Nessuna discontinuità, nemmeno se c’è un terremoto, nemmeno se sono gli italiani a pagare (e caro) il prezzo delle sue esigenze di sopravvivenza. Così anche per l’Europa, che questa volta, quando chiede conto della manovra in deficit allegramente varata da Renzi, non ha affatto torto. Il nostro ha ottenuto flessibilità con la motivazione del terremoto, ma per Bruxelles, guardando i conti, quella motivazione appare una scusa, come quelle con cui, da ragazzi, cercavamo di evitare un’interrogazione. Si sa che Renzi aveva chiesto, per il sisma, uno sforamento di oltre 3 miliardi, ma lo stanziamento per le popolazioni colpite, nella finanziaria, è intorno ai 600 milioni. Insomma, l’Europa chiede semplicemente che i conti tornino, cioè che, se si ottiene di andare in deficit per aiutare i terremotati, poi i soldi servano a questo. E se si chiede di considerare l’emergenza, poi non si nascondano, dietro l’emergenza, problemi strutturali su cui non si è voluto investire.
Oggi la politica dovrebbe avere il tempo di riflettere, programmare in modo omogeneo ed efficace gli interventi, ma di fronte a una situazione come questa qual è la risposta del leader politico che al momento ha la golden share sul governo, che guida un grande partito, che aveva promesso un piano altrettanto grande di messa in sicurezza del patrimonio edilizio nazionale, Casa Italia, 75 miliardi in 15 anni? Cosa fa Matteo Renzi? Abbraccia uno dei Vigili del Fuoco, e anche noi come lui siamo orgogliosi di chi presta soccorso e salva vite umane, ma nello stesso tempo, dopo la sentenza della consulta sull’Italicum, Renzi vuole correre, andare a elezioni, con l’unica preoccupazione di restare in pista prima che gli italiani si dimentichino di lui come una stella cadente. E lo vuole non solo ignorando le urgenze del paese, ma temendo anche di dover rispondere all’Europa e ai cittadini italiani sulla sua manovra, su come ha speso i nostri soldi. Per evitare di dare risposte, del resto, basta alzare il tiro contro l’Europa, urlare, come fanno i suoi, che Moscovici è un mostro insensibile, e intanto sbrigarsi ad andare alle urne prima che gli elettori si rendano conto del danno subìto.

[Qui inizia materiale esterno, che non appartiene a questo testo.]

(** Completing deferred work is generation checked and respects job control: for a
    reference that is not the slot's current incarnation, or a task that is not parked, the
    result is dropped and nothing changes; for a stopped task it is kept for SIGCONT, with
    the native task left parked and no host call made. *)
Theorem complete_slot_checked {H} (ops : os_task H) h R ref r0 :
  slots_ok R ->
  let s := ref_index ref in
  let '(rc, h', R') := lxp_coordinator_complete_slot ops h R ref r0 in
  (lxp_slot_ref_is_current R ref = false -> rc = - LXP_ESRCH /\ h' = h /\ R' = R) /\
  ((hs R s).1 <> SLOT_PARKED -> rc <> 0 /\ h' = h /\ R' = R) /\
  (p_stopped (sproc R s) <> 0 -> h' = h /\ hs R' s = hs R s /\ rt_mem R' = rt_mem R /\
     (rc = 0 <-> lxp_slot_ref_is_current R ref = true /\ (hs R s).1 = SLOT_PARKED /\
        p_mm (sproc R s) <> None /\ p_stop_kind (sproc R s) = LXP_STOP_PARKED) /\
     (rc = 0 -> p_stop_kind (sproc R' s) = LXP_STOP_READY /\ p_stop_r0 (sproc R' s) = r0) /\
     (rc <> 0 -> R' = R)).
Proof.
  intros Hw s. unfold lxp_coordinator_complete_slot, lxp_slot_resume_view. fold s.
  destruct (lxp_slot_ref_is_current R ref) eqn:Ec; cbn [negb].
  2:{ refused_branch. }
  assert (Hs : 0 <= s < LXP_NSLOT).
  { unfold lxp_slot_ref_is_current in Ec. rewrite !andb_true_iff in Ec. fold s in Ec.
    by apply slot_in_spec, Ec. }
  unfold mm_of. destruct (p_mm (sproc R s)) as [mi|] eqn:Em; cbn [option_map].
  2:{ refused_branch. }
  rewrite host_state_hs by done. destruct (decide ((hs R s).1 <> SLOT_PARKED)) as [E|E].
  { refused_branch. }
  apply dec_stable in E. destruct (Z.eqb_spec (p_stopped (sproc R s)) 0) as [E1|E1]; cbn [negb].
  { destruct (lxp_coordinator_resume_slot _ _ _ _ _ _ _) as [[rc h'] R']. split; [done|]. split; [done|]. done. }
  destruct (Z.eqb_spec (p_stop_kind (sproc R s)) LXP_STOP_PARKED) as [E2|E2]; cbn [negb].
  2:{ split; [done|]. split; [done|]. intros _. refused_branch. }
  split; [done|]. split; [done|]. intros _. split; [done|]. unfold put_proc.
  split; [unfold hs; by rewrite slot_at_put, decide_True by (done || lia)|]. split; [done|].
  split; [done|]. split; [|done]. intros _. unfold sproc at 1 3.
  rewrite slot_at_put, decide_True by (done || lia). done.
Qed.
(* ===== verification/Signal.v ===== *)
(** * Signal delivery (src/lxp_signal.c, src/run/lxp_signal_route.c, src/run/lxp_trap.c's
      frame parking)

    A signal reaches a guest either through the live frame of its system call or, while the
    guest is parked, through its captured resume context.  The interrupted registers and
    mask go to a bounded stack of frames in host memory, one stack per slot, and
    rt_sigreturn takes them back.  The build without a floating-point context is modelled. *)

From S2P Require Import Prelude Config Errno Proc Pool Fd Guest Wait Arena Process Runtime Event Region Lifecycle.
Local Open Scope Z_scope.

Definition LXP_EXIT_REASON_SIGNAL_DEPTH : Z := 3.
Definition LXP_EXIT_REASON_MEMORY_FAULT : Z := 4.

(** ** Data *)

(** The register frame of a system call: r0-r15 and xPSR. *)
Record lxp_frame := mk_frame { f_r : list Z; f_xpsr : Z }.
Definition freg (f : lxp_frame) (i : Z) : Z := aget 0 (f_r f) i.
Definition set_freg (f : lxp_frame) (i v : Z) : lxp_frame := mk_frame (aset (f_r f) i v) (f_xpsr f).
Definition set_f_xpsr (f : lxp_frame) (v : Z) : lxp_frame := mk_frame (f_r f) v.

Record sig_save := mk_save {
  ss_r0 : Z; ss_r1 : Z; ss_r2 : Z; ss_r3 : Z; ss_r7 : Z; ss_r9 : Z; ss_r12 : Z;
  ss_lr : Z; ss_pc : Z; ss_xpsr : Z; ss_saved_mask : Z;
}.
Definition save_zero : sig_save := mk_save 0 0 0 0 0 0 0 0 0 0 0.

Record sig_save_stack := mk_stack { st_frame : list sig_save; st_depth : Z }.
Definition stack_zero : sig_save_stack := mk_stack (replicate (Z.to_nat LXP_SIGNAL_NEST_MAX) save_zero) 0.

Inductive lxp_signal_action :=
  | LXP_SIGNAL_INVALID | LXP_SIGNAL_IGNORE | LXP_SIGNAL_STOP | LXP_SIGNAL_TERMINATE | LXP_SIGNAL_HANDLER.

#[export] Instance lxp_signal_action_eq_dec : EqDecision lxp_signal_action.
Proof. solve_decision. Defined.

(** [save] is the frame's place: the index in the slot's stack. *)
Record lxp_signal_delivery := mk_delivery { dl_entry : Z; dl_got : Z; dl_restorer : Z; dl_save : Z }.
Definition delivery_zero : lxp_signal_delivery := mk_delivery 0 0 0 0.

(** The coordinator's view of the port: wake-ups, and the token of a parked frame. *)
Record os_core (H : Type) := mk_os_core {
  event_post : option (H -> H);
  park_prepare : option (H -> lxp_runtime -> lxp_ref -> lxp_resume_ctx -> Z * H);
  park_entry : Z;
}.
Arguments mk_os_core {H}.
Arguments event_post {H}.
Arguments park_prepare {H}.
Arguments park_entry {H}.

(** Everything the trap and the coordinator change: the host, the runtime store and the
    per-slot signal frames. *)
Record coord (H : Type) := mk_coord { c_h : H; c_rt : lxp_runtime; c_save : list sig_save_stack }.
Arguments mk_coord {H}.
Arguments c_h {H}.
Arguments c_rt {H}.
Arguments c_save {H}.

Section Signal.
Context {H : Type} (ops : os_task H) (core : os_core H).
Implicit Types (c : coord H) (f : lxp_frame).

Definition set_c_h c (h : H) : coord H := mk_coord h (c_rt c) (c_save c).
Definition set_c_rt c (R : lxp_runtime) : coord H := mk_coord (c_h c) R (c_save c).
Definition set_c_save c (st : list sig_save_stack) : coord H := mk_coord (c_h c) (c_rt c) st.

Definition cproc c (slot : Z) : lxp_proc := sproc (c_rt c) slot.
Definition put_cproc c (slot : Z) (p : lxp_proc) : coord H := set_c_rt c (put_proc (c_rt c) slot p).
Definition stack_at c (slot : Z) : sig_save_stack := aget stack_zero (c_save c) slot.
Definition put_stack c (slot : Z) (st : sig_save_stack) : coord H :=
  set_c_save c (aset (c_save c) slot st).

(** [proc->sighand], dereferenced. *)
Definition sighand_of c (p : lxp_proc) : option lxp_sighand :=
  option_map (aget sighand_zero (k_sighand (rt_k (c_rt c)))) (p_sighand p).

(** [proc->group], dereferenced. *)
Definition group_of c (p : lxp_proc) : option lxp_thread_group :=
  option_map (aget group_zero (k_groups (rt_k (c_rt c)))) (p_group p).

(** ** Parking a frame (src/run/lxp_trap.c) *)

Definition post c : coord H :=
  match event_post core with Some g => set_c_h c (g (c_h c)) | None => c end.

Definition lxp_event_post_slot c (slot : Z) : coord H :=
  post (set_c_rt c (lxp_primary_slot_mark (c_rt c) slot)).

Definition capture_ctx c (s : Z) f : coord H :=
  let sl := slot_at (c_rt c) s in
  let ctx := mk_resume (map (fun i => freg f (4 + i)) [0; 1; 2; 3; 4; 5; 6; 7]) (freg f 12) (freg f 14)
               (freg f 13) (Z.lor (freg f 15) 1) (freg f 1) (freg f 2) (freg f 3) (f_xpsr f) in
  set_c_rt c (put_slot (c_rt c) s
    (mk_slot (sl_proc sl) ctx (sl_deferred sl) (freg f 0) (sl_generation sl) (sl_host_state sl)
       (sl_runnable sl))).

Definition lxp_lifecycle_prepare_park c (sidx : Z) (ctx : lxp_resume_ctx) : Z * coord H :=
  match park_prepare core, park_slot ops with
  | Some prepare, Some _ =>
      if negb (slot_in sidx) then (0, c)
      else let '(token, h) := prepare (c_h c) (c_rt c) (lxp_slot_ref_at (c_rt c) sidx) ctx in
           (token, set_c_h c h)
  | _, _ => (0, c)
  end.

Definition lxp_park_frame c f (slot : Z) : lxp_frame * coord H :=
  let c := capture_ctx c slot f in
  let '(token, c) := lxp_lifecycle_prepare_park c slot (sl_resume (slot_at (c_rt c) slot)) in
  let f := set_freg f 0 (u32 token) in
  let f := set_freg f 15 (u32 (Z.land (park_entry core) (u32 (Z.lnot 1)))) in
  let f := set_f_xpsr f (Z.lor (f_xpsr f) (Z.shiftl 1 24)) in
  (f, lxp_event_post_slot c slot).

(** ** src/lxp_signal.c *)

(** The code, or the entry, GOT and restorer. *)
Definition lxp_resolve_handler c (slot sig : Z) : Z + (Z * Z * Z) :=
  let proc := cproc c slot in
  let h := lxp_sig_handler_get (sighand_of c proc) sig in
  let r := lxp_sig_restorer_get (sighand_of c proc) in
  if negb (p_is_fdpic proc =? 0)
  then match lxp_copy_from_guest (rt_genv (c_rt c)) (rt_mem (c_rt c)) slot h 8,
             lxp_guest_get_u32 (rt_genv (c_rt c)) (rt_mem (c_rt c)) slot r with
       | inr descriptor, inr restore_entry =>
           inr (le_val (take 4 descriptor), le_val (take 4 (drop 4 descriptor)), restore_entry)
       | _, _ => inl (- LXP_EFAULT)
       end
  else inr (h, 0, r).

Definition set_ss_saved_mask (s : sig_save) (m : Z) : sig_save :=
  mk_save (ss_r0 s) (ss_r1 s) (ss_r2 s) (ss_r3 s) (ss_r7 s) (ss_r9 s) (ss_r12 s) (ss_lr s) (ss_pc s)
    (ss_xpsr s) m.

(** The index of the reserved frame, [None] when there is no room. *)
Definition lxp_sig_save_push c (slot sig : Z) : option Z * coord H :=
  if negb (slot_in slot) then (None, c)
  else
    let stack := stack_at c slot in
    if st_depth stack >=? LXP_SIGNAL_NEST_MAX then (None, c)
    else
      let i := st_depth stack in
      let proc := cproc c slot in
      let '(mask, proc) := if negb (p_sigsuspend_active proc =? 0)
                           then (p_sigsuspend_saved_mask proc, set_p_sigsuspend_active proc 0)
                           else (p_sig_blocked proc, proc) in
      let sv := set_ss_saved_mask (aget save_zero (st_frame stack) i) mask in
      let c := put_stack c slot (mk_stack (aset (st_frame stack) i sv) (u8 (i + 1))) in
      let proc := set_p_sig_blocked proc (Z.lor (p_sig_blocked proc) (lxp_sig_bit sig)) in
      (Some i, put_cproc c slot proc).

Definition lxp_signal_prepare c (slot sig : Z) : lxp_signal_action * lxp_signal_delivery * coord H :=
  if (sig <? 1) || (sig >=? LXP_NSIG) then (LXP_SIGNAL_INVALID, delivery_zero, c)
  else
    let proc := cproc c slot in
    let sh := sighand_of c proc in
    if lxp_sig_stops_proc sh sig then (LXP_SIGNAL_STOP, delivery_zero, c)
    else if lxp_sig_swallowed sh sig then (LXP_SIGNAL_IGNORE, delivery_zero, c)
    else
      let handler := lxp_sig_handler_get sh sig in
      if handler =? LXP_SIG_DFL
      then (LXP_SIGNAL_TERMINATE, delivery_zero,
            put_cproc c slot (lxp_signal_terminate proc sig LXP_EXIT_REASON_SIGNAL 0 0))
      else match lxp_resolve_handler c slot sig with
           | inl _ => (LXP_SIGNAL_TERMINATE, delivery_zero,
                       put_cproc c slot (lxp_signal_terminate proc LXP_SIGSEGV LXP_EXIT_REASON_MEMORY_FAULT
                                           0 handler))
           | inr (entry, got, restorer) =>
               let '(save, c) := lxp_sig_save_push c slot sig in
               match save with
               | None => (LXP_SIGNAL_TERMINATE, mk_delivery entry got restorer 0,
                          put_cproc c slot (lxp_signal_terminate (cproc c slot) LXP_SIGSEGV
                                              LXP_EXIT_REASON_SIGNAL_DEPTH 0 0))
               | Some i => (LXP_SIGNAL_HANDLER, mk_delivery entry got restorer i, c)
               end
           end.

(** Fill the reserved frame; its mask is already there. *)
Definition fill_save c (slot i : Z) (r0 r1 r2 r3 r7 r9 r12 lr pc xpsr : Z) : coord H :=
  let stack := stack_at c slot in
  let sv := aget save_zero (st_frame stack) i in
  put_stack c slot (mk_stack (aset (st_frame stack) i
                      (mk_save r0 r1 r2 r3 r7 r9 r12 lr pc xpsr (ss_saved_mask sv))) (st_depth stack)).

Definition lxp_deliver_signal c f (slot sig ret : Z) : lxp_frame * coord H :=
  if (sig <? 1) || (sig >=? LXP_NSIG) then (set_freg f 0 (u32 (- LXP_EINVAL)), c)
  else if lxp_sig_blocked (cproc c slot) sig
  then (set_freg f 0 (u32 ret), put_cproc c slot (lxp_signal_latch (cproc c slot) sig))
  else
    let '(action, delivery, c) := lxp_signal_prepare c slot sig in
    match action with
    | LXP_SIGNAL_STOP =>
        let proc := cproc c slot in
        let proc := set_p_stopped proc 1 in
        let proc := set_p_stop_kind proc LXP_STOP_READY in
        let proc := set_p_stop_sig proc (u8 sig) in
        let proc := set_p_stop_r0 proc ret in
        lxp_park_frame (put_cproc c slot proc) f slot
    | LXP_SIGNAL_IGNORE => (set_freg f 0 (u32 ret), c)
    | LXP_SIGNAL_TERMINATE => lxp_park_frame c f slot
    | LXP_SIGNAL_INVALID => (set_freg f 0 (u32 (- LXP_EINVAL)), c)
    | LXP_SIGNAL_HANDLER =>
        let c := fill_save c slot (dl_save delivery) (u32 ret) (freg f 1) (freg f 2) (freg f 3) (freg f 7)
                   (freg f 9) (freg f 12) (freg f 14) (freg f 15) (f_xpsr f) in
        let f := if negb (p_is_fdpic (cproc c slot) =? 0) then set_freg f 9 (dl_got delivery) else f in
        let f := set_freg f 15 (u32 (Z.land (dl_entry delivery) (u32 (Z.lnot 1)))) in
        let f := set_freg f 0 (u32 sig) in
        let f := set_freg f 14 (u32 (Z.lor (dl_restorer delivery) 1)) in
        (set_f_xpsr f (Z.lor (f_xpsr f) (Z.shiftl 1 24)), c)
    end.

Definition lxp_sig_restore c f (slot : Z) : lxp_frame * coord H :=
  if negb (slot_in slot) then (f, c)
  else
    let stack := stack_at c slot in
    if st_depth stack =? 0 then (f, c)
    else
      let sv := aget save_zero (st_frame stack) (st_depth stack - 1) in
      let c := put_cproc c slot (set_p_sig_blocked (cproc c slot) (ss_saved_mask sv)) in
      let f := set_freg f 0 (ss_r0 sv) in
      let f := set_freg f 1 (ss_r1 sv) in
      let f := set_freg f 2 (ss_r2 sv) in
      let f := set_freg f 3 (ss_r3 sv) in
      let f := set_freg f 7 (ss_r7 sv) in
      let f := set_freg f 9 (ss_r9 sv) in
      let f := set_freg f 12 (ss_r12 sv) in
      let f := set_freg f 14 (ss_lr sv) in
      let f := set_freg f 15 (Z.land (ss_pc sv) (u32 (Z.lnot 1))) in
      (set_f_xpsr f (ss_xpsr sv), put_stack c slot (mk_stack (st_frame stack) (u8 (st_depth stack - 1)))).

(** src/lxp_run.c: a slot's frames at image replacement and at fork. *)
Definition lxp_slot_signal_reset c (slot : Z) : coord H := put_stack c slot stack_zero.
Definition lxp_slot_signal_clone c (child_slot parent_slot : Z) : coord H :=
  put_stack c child_slot (stack_at c parent_slot).

End Signal.
(* ===== verification/ChildProps.v ===== *)
(** * Properties of child events

    The three parallel arrays of a thread group are one first-in first-out queue of child
    events; wait4 takes the first one it may see, and within the accounting budget an exit
    is never dropped. *)

From S2P Require Import Prelude Config Errno Proc Pool Fd Guest Wait Arena Process Runtime Event Region Lifecycle.
From S2P Require Import Quiet Signal SignalProps Child SignalRoute.
Local Open Scope Z_scope.

(** ** The queue *)

Definition entry_at (g : lxp_thread_group) (i : Z) : Z * Z * Z :=
  (aget 0 (tg_child_pid g) i, aget 0 (tg_child_status g) i, aget 0 (tg_child_kind g) i).
Definition queue (g : lxp_thread_group) : list (Z * Z * Z) := map (entry_at g) (seqZ 0 (tg_child_count g)).

Definition group_wf (g : lxp_thread_group) : Prop :=
  alen (tg_child_pid g) = LXP_MAX_CHILD /\ alen (tg_child_status g) = LXP_MAX_CHILD /\
  alen (tg_child_kind g) = LXP_MAX_CHILD /\ 0 <= tg_child_count g <= LXP_MAX_CHILD.

(** What wait4 may report for its pid and options. *)
Definition reportable (wpid options : Z) (x : Z * Z * Z) : bool :=
  negb ((wpid >? 0) && negb (x.1.1 =? wpid)) &&
  negb ((x.2 =? LXP_CHILD_STOPPED) && (Z.land options LXP_WUNTRACED =? 0)).

Definition event_entry (e : lxp_child_event) : Z * Z * Z := (ce_pid e, ce_value e, ce_kind e).

Lemma seqZ_snoc a n : 0 <= n -> seqZ a (n + 1) = seqZ a n ++ [a + n].
Proof. intros Hn. by rewrite seqZ_app by lia. Qed.

Lemma queue_lookup g j x :
  queue g !! j = Some x <-> Z.of_nat j < tg_child_count g /\ x = entry_at g (Z.of_nat j).
Proof.
  unfold queue. rewrite list_lookup_fmap. rewrite fmap_Some. split.
  - intros (y & Hy & ->). apply lookup_seqZ in Hy as [-> Hj]. split; [lia|]. f_equal; lia.
  - intros [Hj ->]. exists (Z.of_nat j). split; [|done]. apply lookup_seqZ. lia.
Qed.

Lemma length_queue g : 0 <= tg_child_count g -> Z.of_nat (length (queue g)) = tg_child_count g.
Proof. intros Hc. unfold queue. rewrite length_map, length_seqZ. lia. Qed.

Lemma queue_ext g g' :
  tg_child_count g' = tg_child_count g ->
  (forall i, 0 <= i < tg_child_count g -> entry_at g' i = entry_at g i) -> queue g' = queue g.
Proof.
  intros Hc He. unfold queue. rewrite Hc. apply map_ext_in. intros i Hi%list_elem_of_In%elem_of_seqZ.
  apply He. lia.
Qed.

Lemma enqueue_queue g e :
  group_wf g -> tg_child_count g < LXP_MAX_CHILD ->
  group_wf (group_enqueue g e) /\ queue (group_enqueue g e) = queue g ++ [event_entry e].
Proof.
  intros (Hp & Hs & Hk & Hc) Hlt. unfold group_enqueue.
  replace (_ && _) with true by lia. cbv zeta.
  set (g' := set_tg_child_kind _ _).
  assert (Hcnt : tg_child_count g' = tg_child_count g + 1) by done.
  assert (Hent : forall i, 0 <= i -> entry_at g' i = if decide (tg_child_count g = i) then event_entry e else entry_at g i).
  { intros i Hi. unfold entry_at, g'.
    cbn [set_tg_child_kind set_tg_child_status set_tg_child_pid set_tg_child_count tg_child_pid
         tg_child_status tg_child_kind tg_child_count].
    rewrite !aget_aset by lia. by destruct (decide _). }
  split.
  { unfold group_wf. rewrite Hcnt.
    cbn [g' set_tg_child_kind set_tg_child_status set_tg_child_pid set_tg_child_count tg_child_pid
         tg_child_status tg_child_kind]. rewrite !alen_aset. lia. }
  unfold queue at 1. rewrite Hcnt, seqZ_snoc, map_app by lia. cbn [map]. f_equal.
  - apply map_ext_in. intros i Hi%list_elem_of_In%elem_of_seqZ. rewrite Hent by lia.
    by rewrite decide_False by lia.
  - by rewrite Hent, decide_True by lia.
Qed.

Lemma shift_down_spec l i k :
  0 <= i -> 0 <= k -> i + k < alen l ->
  let l' := fold_left (fun l j => aset l (j - 1) (aget 0 l j)) (seqZ (i + 1) k) l in
  alen l' = alen l /\
  forall j, 0 <= j -> aget 0 l' j = if decide (i <= j < i + k) then aget 0 l (j + 1) else aget 0 l j.
Proof.
  intros Hi Hk. revert k Hk. apply (natlike_ind (fun k => i + k < alen l -> _)).
  - intros _. cbn. split; [done|]. intros j Hj. by rewrite decide_False by lia.
  - intros k Hk IH Hlt. rewrite <- Z.add_1_r, seqZ_snoc, fold_left_app by lia.
    destruct IH as (Hl & Hg); [lia|]. cbn [fold_left].
    set (l' := fold_left _ _ l) in *. split; [by rewrite alen_aset|].
    intros j Hj. rewrite aget_aset by lia. destruct (decide (i + 1 + k - 1 = j)) as [<-|Hne].
    + rewrite Hg, decide_False by lia. rewrite decide_True by lia. f_equal. lia.
    + rewrite Hg by lia. destruct (decide (i <= j < i + k)).
      * by rewrite decide_True by lia.
      * by rewrite decide_False by lia.
Qed.
(** All slots agree, or all but one. *)
Definition steady (R R' : lxp_runtime) : Prop :=
  alen (rt_slots R') = alen (rt_slots R) /\ forall s, 0 <= s -> agree R R' s.
Definition steady_but (x : Z) (R R' : lxp_runtime) : Prop :=
  alen (rt_slots R') = alen (rt_slots R) /\ forall s, 0 <= s -> s <> x -> agree R R' s.

#[export] Instance steady_preorder : PreOrder steady.
Proof.
  split; [done|]. intros R1 R2 R3 (L1 & A1) (L2 & A2). split; [congruence|]. intros s Hs.
  destruct (A1 s Hs) as (h1 & g1), (A2 s Hs) as (h2 & g2). split; congruence.
Qed.

#[export] Instance steady_but_preorder x : PreOrder (steady_but x).
Proof.
  split; [done|]. intros R1 R2 R3 (L1 & A1) (L2 & A2). split; [congruence|]. intros s Hs Hx.
  destruct (A1 s Hs Hx) as (h1 & g1), (A2 s Hs Hx) as (h2 & g2). split; congruence.
Qed.

Lemma steady_refl R : steady R R.
Proof. reflexivity. Qed.

Lemma steady_trans R1 R2 R3 : steady R1 R2 -> steady R2 R3 -> steady R1 R3.
Proof. intros. by transitivity R2. Qed.

Lemma steady_but_of x R R' : steady R R' -> steady_but x R R'.
Proof. intros (Hl & Ha). split; [done|]. auto. Qed.

Lemma quiet_steady R R' : quiet R R' -> steady R R'.
Proof.
  intros Hq. split; [by apply quiet_length|]. intros s Hs.
  split; [|exact (quiet_generation _ _ s Hq)].
  exact (f_equal holdings (quiet_strip _ _ s Hq)).
Qed.

(** A runtime with the same slots. *)
Lemma steady_slots R R' : rt_slots R' = rt_slots R -> steady R R'.
Proof. intros Hs. split; [by rewrite Hs|]. intros s _. unfold agree, sproc, lxp_slot_generation, slot_at. by rewrite Hs. Qed.

Lemma slot_at_put_same R s x : 0 <= s < alen (rt_slots R) -> slot_at (put_slot R s x) s = x.
Proof. intros Hs. unfold slot_at, put_slot, set_rt_slots. cbn [rt_slots]. by apply aget_aset_eq. Qed.

Lemma slot_at_put_other R s x t : 0 <= s -> 0 <= t -> s <> t -> slot_at (put_slot R s x) t = slot_at R t.
Proof. intros. unfold slot_at, put_slot, set_rt_slots. cbn [rt_slots]. by apply aget_aset_ne. Qed.

Lemma steady_but_put x R s : 0 <= x -> steady_but x R (put_slot R x s).
Proof.
  intros Hx. split; [unfold put_slot, set_rt_slots; cbn [rt_slots]; by rewrite alen_aset|].
  intros t Ht Hne. unfold agree, sproc, lxp_slot_generation. by rewrite slot_at_put_other by lia.
Qed.

Lemma steady_put_proc R s p :
  0 <= s < alen (rt_slots R) -> holdings p = holdings (sproc R s) -> steady R (put_proc R s p).
Proof.
  intros Hs Hp. split; [unfold put_proc, put_slot, set_rt_slots; cbn [rt_slots]; by rewrite alen_aset|].
  intros t Ht. unfold agree, put_proc, lxp_slot_generation, sproc at 1.
  destruct (decide (s = t)) as [->|Hne]; [rewrite slot_at_put_same by lia; done|].
  rewrite slot_at_put_other by lia. done.
Qed.

#[export] Hint Resolve steady_refl : steady.
#[export] Hint Resolve quiet_steady : steady.

Section ExitProps.
Context {H B : Type} `{FileOps B} (ops : os_task H) (xops : os_exit H).
Implicit Types (c : coord H) (b : B).

(** *** The group request *)

Lemma request_exit_steady c slot status :
  let c' := lxp_thread_group_request_exit c slot status in
  steady (c_rt c) (c_rt c') /\ c_save c' = c_save c /\
  alen (rt_primary_pending (c_rt c')) = alen (rt_primary_pending (c_rt c)) /\
  forall gi, p_group (cproc c slot) = Some gi -> 0 <= gi < alen (k_groups (rt_k (c_rt c))) ->
    tg_tgid (group_at c' gi) = tg_tgid (group_at c gi).
Proof.
  unfold lxp_thread_group_request_exit. destruct (negb _); [done|].
  destruct (p_group _) as [gi|]; [|done].
  set (c0 := put_group c gi _).
  assert (Hfold : forall l d, quiet (c_rt c0) (c_rt d) /\ c_save d = c_save c0 ->
    let d' := fold_left (fun c s => if negb (in_group c (Some gi) s) then c
                else set_c_rt c (lxp_coordinator_exit_slot (c_rt c) s 1 (Z.land status 0xff)
                                   LXP_EXIT_REASON_NORMAL 0)) l d in
    quiet (c_rt c0) (c_rt d') /\ c_save d' = c_save c0).
  { induction l as [|s l IH]; intros d Hd; [done|]. cbn [fold_left]. apply IH.
    destruct (negb _); [done|]. destruct Hd as (Hd & Hsv). split; [|done].
    eapply quiet_trans; [exact Hd|]. apply quiet_exit_slot. }
  destruct (Hfold (seqZ 0 LXP_NSLOT) c0) as (Hs & Hsv); [done|]. cbv zeta.
  split; [eapply steady_trans; [|by apply quiet_steady]; by apply steady_slots|].
  split; [exact Hsv|]. split; [exact (proj1 (proj2 (proj2 (proj2 (proj2 (proj2 Hs))))))|].
  intros gi' [= <-] Hgi. unfold group_at at 1. rewrite (quiet_k _ _ Hs).
  change (tg_tgid (group_at c0 gi) = tg_tgid (group_at c gi)). unfold c0. by rewrite group_at_put.
Qed.

(** *** The release *)

Lemma resources_put_holdings k b p :
  let '(k', b', p') := lxp_proc_resources_put k b p in
  holdings p' = (p_alive p, p_group p, p_mm p, None, None, None) /\
  p_vfork_parent p' = p_vfork_parent p /\ p_snapshot p' = p_snapshot p.
Proof.
  unfold lxp_proc_resources_put.
  assert (Hf : let '(_, _, p1) := files_put k b p in
    holdings p1 = (p_alive p, p_group p, p_mm p, None, p_fs_context p, p_sighand p) /\
    p_vfork_parent p1 = p_vfork_parent p /\ p_snapshot p1 = p_snapshot p).
  { unfold files_put. destruct (p_files p) as [ti|] eqn:E.
    - destruct (_ =? 0); [done|]. destruct (_ =? 0); [|done]. by destruct (close_every _ _).
    - unfold holdings. by rewrite E. }
  destruct (files_put k b p) as [[k1 b1] p1]. destruct Hf as (Hh & Hv & Hsn).
  injection Hh as Ha Hg Hm Hfi Hfs Hsi.
  destruct (p_fs_context p1) as [i|] eqn:E1; cbn [p_sighand set_p_fs_context];
    destruct (p_sighand p1) as [j|] eqn:E2; unfold holdings;
    cbn [set_p_fs_context set_p_sighand p_alive p_group p_mm p_files p_fs_context p_sighand
         p_vfork_parent p_snapshot]; (split; [congruence|done]).
Qed.

Lemma cproc_holdings_put c slot p :
  coord_wf c -> slot_in slot = true -> sproc (c_rt (put_cproc c slot p)) slot = p.
Proof. intros. by apply cproc_put. Qed.

Lemma steady_but_put_cproc c slot p : 0 <= slot -> steady_but slot (c_rt c) (c_rt (put_cproc c slot p)).
Proof. intros Hs. by apply steady_but_put. Qed.

(** What one stage does: the rest agrees, and the slot's new holdings and generation. *)
Definition stage c c' (slot : Z) (h : Z * option Z * option Z * option Z * option Z * option Z) (g : Z) : Prop :=
  coord_wf c' /\ steady_but slot (c_rt c) (c_rt c') /\ holdings (cproc c' slot) = h /\ lxp_slot_generation (c_rt c') slot = g.

Lemma coord_wf_steady_but c c' x :
  coord_wf c -> steady_but x (c_rt c) (c_rt c') -> c_save c' = c_save c -> coord_wf c'.
Proof. intros (Hl & Hs) (Hl' & _) Hsv. unfold coord_wf. rewrite Hsv, Hl'. done. Qed.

Bisogna fare presto, bisogna incassare il bottino politico e scappare.
Vogliamo tutti andare a votare, ma non a scapito del nostro paese. E’ assolutamente necessario superare questo inverno difficile e a gettare le basi per un programma per il futuro, che rimetta in sesto questa Italia malconcia. Ma è troppo tempo per Renzi. Così riecco il solito atteggiamento spavaldo, quello che condusse Matteo dritto alla sconfitta del referendum: pensare al proprio interesse politico personale e lasciar perdere o usare strumentalmente tutto il resto pur di ottenere il risultato agognato, conservare il potere. La politica non è generosa, è risaputo, ma gli italiani non sono stupidi. E anche se andassero a votare domani (peraltro con una legge che per adesso è arabo puro) non dimenticherebbero certo come siamo arrivati a questo punto, e chi ci ha condotto fin qui.